Il pleut, il pleut depuis une semaine sur les jardins du Palais-Royal et Paris a le Bourbon - non : le bourdon... L'Abeille d'or a le blues. L'Aigle éternue malgré une moisson ininterrompue pendant des années d'éclatantes victoires, glorieuse vendange de drapeaux que Le Moniteur Impérial raconte comme un feuilleton monotone aux sujets de Napoléon... Pourtant, à présent, c'est la paix. Un peu de paix... Au prix d'un mariage autrichien. On vient de fêter le baptême du roi de Rome. Les fêtes somptueuses en l'honneur de Napoléon II et l'ouverture d'un nouveau jardin de loisirs, Tivoli II, ne font pas oublier aux éternels sujets de mécontentement que sont les Parisiens, pourtant déjà indifférents aux questions agricoles, que «la saison est en retard» ! Les chaudes et belles soirées du début du mois de juin sont déjà oubliées ; l'été approche et personne ne sort plus de chez soi, comme en plein hiver : autour des jardins, les galeries commerçantes sont désertes.
Le «troisième banc à compter depuis l'entrée du Théâtre-Français» est mouillé, bien entendu... Voudrait-on obstinément s'y rendre avec un parapluie, que de larges et profondes flaques d'eau boueuse empêcheraient de s'y rafraîchir les fesses les pieds au sec. Depuis lundi, Monsieur Charles vient à midi moins cinq contempler son banc depuis l'arcade la plus proche. On est jeudi, et le Baron Joseph n'est toujours pas venu.
Trois fois déjà, Charles Fourier est resté là debout pendant une heure avant de repartir chez lui. Aujourd'hui, bien à l'abri sous les voûtes en berceau de la promenade, planté au milieu de la galerie, son chapeau sur la tête comme le mannequin-enseigne du tailleur pour hommes le plus proche, le grand distrait oublie de refermer son parapluie.
Un passant ricane dans son dos, mais il ne bouge pas.
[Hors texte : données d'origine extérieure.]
Lemma body_wp acc n now n' hi i s :
  ReactorOK o n now s -> m_state s <> Stopped -> descriptors s ≡ₚ acc -> round_ok n now i n' hi ->
  wp (EventLoop_body o controlFd i)
     (fun _ s' => Inside o s acc [] n' hi s' /\ settled s' /\ obeys i s s')
     (Broken s acc n' hi) s.
Proof.
  intros HR Hns Hown [Hwait Hdrain Htime Hbud].
  pose proof (ReactorOK_inside _ _ _ _ HR Hown) as HI.
  assert (settled s) as Hset by (by destruct HR).
  assert (forall e s', Inside o s acc [] n now s' -> Broken s acc n' hi (Throw e) s') as Hbrk.
  { intros e s' [[Hpub _ (p & Hp & Hpo & _) Ha] Hown' Hgo _].
    apply (Broken_mono _ _ n _ now); [lia|done|].
    split; [by eexists|]. split; [exact Hpub|]. split; [by exists p|done]. }
  unfold EventLoop_body. apply wp_bind, wp_gets, wp_bind. unfold wp at 1, lift.
  destruct (Hwait (ComputeWaitTimeout (ri_now i) s)) as [[e ->]|(events & Hevs & Hok & Hn)];
    [by apply Hbrk|]. rewrite Hevs. apply wp_bind, wp_when; intros Hctl.
  - apply wp_bind. unfold wp at 1. destruct Hdrain as [->|[e ->]]; [|by apply Hbrk].
    eapply wp_mono; [by apply control_wp| |].
    + intros _ s1 (HI1 & Hset1 & Hforce & Hstop). eapply round_tail_wp; eauto.
    + intros f s'. apply Broken_mono; [lia|done].
  - assert (~ wakes i s) as Hno.
    { intros (evs & Hevs' & Hw). rewrite Hevs in Hevs'. injection Hevs' as <-. congruence. }
    eapply round_tail_wp; eauto; intros Hw; by destruct (Hno Hw).
Qed.
(* ===== verification/ServingInv.v ===== *)
(** * What holds of every client while all are served *)

From S2P Require Import Prelude PriorityQueue KVStore KVStoreInv KVStoreSpec FrameCodec CommandGrammar RequestSpec OutputBuffer ServerMetrics Poller SubReactor SubReactorInv SubReactorRequests SubReactorHandlers EventLoop Serving.
#[local] Open Scope Z_scope.

(** ** The abstract history *)

(** [history a h answers a']: with the events [h] in this order the abstract
    map goes from [a] to [a'], and [answers] are right answers to the requests
    in [h], each with its client. *)
Inductive history : spec_map -> list event -> list (nat * (bytes * bytes)) -> spec_map -> Prop :=
  | history_nil a : history a [] [] a
  | history_recv a i data h answers a' : history a h answers a' -> history a (EvRecv i data :: h) answers a'
  | history_send a i data h answers a' : history a h answers a' -> history a (EvSend i data :: h) answers a'
  | history_serve a i now line resp a1 h answers a' :
      server_step now a line resp a1 -> history a1 h answers a' ->
      history a (EvServe i now line :: h) ((i, (line, resp)) :: answers) a'
  | history_sweep a now n h answers a' : history (prune now a) h answers a' -> history a (EvSweep now n :: h) answers a'.

Lemma history_app a h1 ans1 a1 h2 ans2 a2 :
  history a h1 ans1 a1 -> history a1 h2 ans2 a2 -> history a (h1 ++ h2) (ans1 ++ ans2) a2.
Proof. induction 1; intros H2; cbn; [done|econstructor; by eauto..]. Qed.

(** The requests of one client, with their answers. *)
Definition answers_of (i : nat) (answers : list (nat * (bytes * bytes))) : list (bytes * bytes) :=
  omap (fun x => if (x.1 =? i)%nat then Some x.2 else None) answers.

Lemma received_by_app i h1 h2 : received_by i (h1 ++ h2) = received_by i h1 ++ received_by i h2.
Proof. unfold received_by. by rewrite omap_app, concat_app. Qed.
Lemma sent_to_app i h1 h2 : sent_to i (h1 ++ h2) = sent_to i h1 ++ sent_to i h2.
Proof. unfold sent_to. by rewrite omap_app, concat_app. Qed.
Lemma received_by_self i data : received_by i [EvRecv i data] = data.
Proof. unfold received_by. cbn. rewrite Nat.eqb_refl. apply app_nil_r. Qed.
Lemma sent_to_self i data : sent_to i [EvSend i data] = data.
Proof. unfold sent_to. cbn. rewrite Nat.eqb_refl. apply app_nil_r. Qed.
Lemma answers_of_app i l1 l2 : answers_of i (l1 ++ l2) = answers_of i l1 ++ answers_of i l2.
Proof. apply omap_app. Qed.

(** ** One client *)

Section stream.
Context (o : NetworkOptions).
Hypothesis Ho : options_ok o.
Implicit Types (c : Connection) (inp out : bytes) (qs : list (bytes * bytes)).

(** The connection goes on taking requests. *)
Definition taking_requests c : Prop := closed c = false /\ closeAfterWrite c = false.

(** What the server says when it gives up a connection. *)
Definition last_words (final : list bytes) : Prop :=
  final = [] \/ final = [lit "-ERR protocol error"] \/ final = [lit "-ERR request buffer too large"].

(** [inp] was received, [out] sent, and [qs] served. *)
Record StreamOK inp out qs (cl : client) : Prop := mkStreamOK {
  so_conn : ConnOK o (cl_conn cl);
  so_busy : cl_todo cl <> [] -> Taking o (cl_conn cl) /\ Forall fits (cl_todo cl);
  so_in : exists left rest, inp = frames (qs.*1 ++ cl_todo cl ++ left) ++ rest /\
    (taking_requests (cl_conn cl) -> left = [] /\ rest = readBuffer (cl_conn cl));
  so_out : exists final queued, out ++ queued = frames (qs.*2 ++ final) /\ last_words final /\
    (closed (cl_conn cl) = false -> queued = pending (cl_conn cl)) /\
    (taking_requests (cl_conn cl) -> final = []);
  so_quit : Forall (fun q => ~ denotes q.1 ReqQuit) (removelast qs) /\
    (taking_requests (cl_conn cl) -> Forall (fun q => ~ denotes q.1 ReqQuit) qs);
}.

Lemma stream_accept clientFd : StreamOK [] [] [] (mkClient (Connection_init clientFd) []).
Proof.
  split; cbn; [by apply Connection_init_ok|done| | |done].
  { exists [], []. split; [reflexivity|]. intros _. split; reflexivity. }
  exists [], []. split_and!; [done|by left|done|done].
Qed.

Lemma stream_closed inp out qs c todo d :
  StreamOK inp out qs (mkClient c todo) -> StreamOK (inp ++ d) out qs (mkClient (closed_conn c) []).
Proof.
  intros [Hc Hb (left & rest & -> & _) (final & queued & Hout & Hf & _) [Hq _]]. cbn in *.
  assert (~ taking_requests (closed_conn c)) as Hnot by by intros [? _].
  split; cbn; [by apply closed_conn_ok|done| | |by split].
  - exists (todo ++ left), (rest ++ d). split; [by rewrite <- app_assoc|done].
  - by exists final, queued.
Qed.

(** The connection does nothing that matters to the streams. *)
Definition quiet c c' : Prop :=
  c' = closed_conn c \/
  (pending c' = pending c /\ readBuffer c' = readBuffer c /\ closed c' = closed c /\
   (closeAfterWrite c = true -> closeAfterWrite c' = true)).


Lemma stream_quiet inp out qs c c' :
  StreamOK inp out qs (mkClient c []) -> ConnOK o c' -> quiet c c' -> StreamOK inp out qs (mkClient c' []).
Proof.
  intros HS Hc' [->|(Hp & Hr & Hcl & Hw)].
  { rewrite <- (app_nil_r inp). by eapply stream_closed. }
  destruct HS as [Hc Hb (left & rest & -> & Hopen) (final & queued & Hout & Hf & Hpend & Hfin) [Hq Hq']]. cbn in *.
  assert (taking_requests c' -> taking_requests c) as Htk.
  { intros [H1 H2]. split; [congruence|]. destruct (closeAfterWrite c) eqn:Hcw; [|done]. rewrite Hw in H2 by done. done. }
  split; cbn; [done|done| | |split; [done|by intros ?%Htk; apply Hq']].
  - exists left, rest. split; [done|]. rewrite Hr. by intros ?%Htk; apply Hopen.
  - exists final, queued. rewrite Hcl, Hp. split_and!; try done. by intros ?%Htk; apply Hfin.
Qed.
Les deux premiers matins, avant de se rendre à son rendez-vous, Monsieur Charles avait réservé une table pour deux à «l'excellent restaurant». Le troisième, malgré l'indignation de son virtuel client, qui aussitôt l'accusa d'«affamer l'avenir de ses propres enfants», le patron refusa de reprendre une réservation probablement inutile. Et ce jeudi, le client éconduit remâche son amertume en anticipant l'humiliation qui serait la sienne s'il avait à se présenter tout à l'heure avec le Baron à l'entrée du restaurant, plus que jamais excellent mais... complet.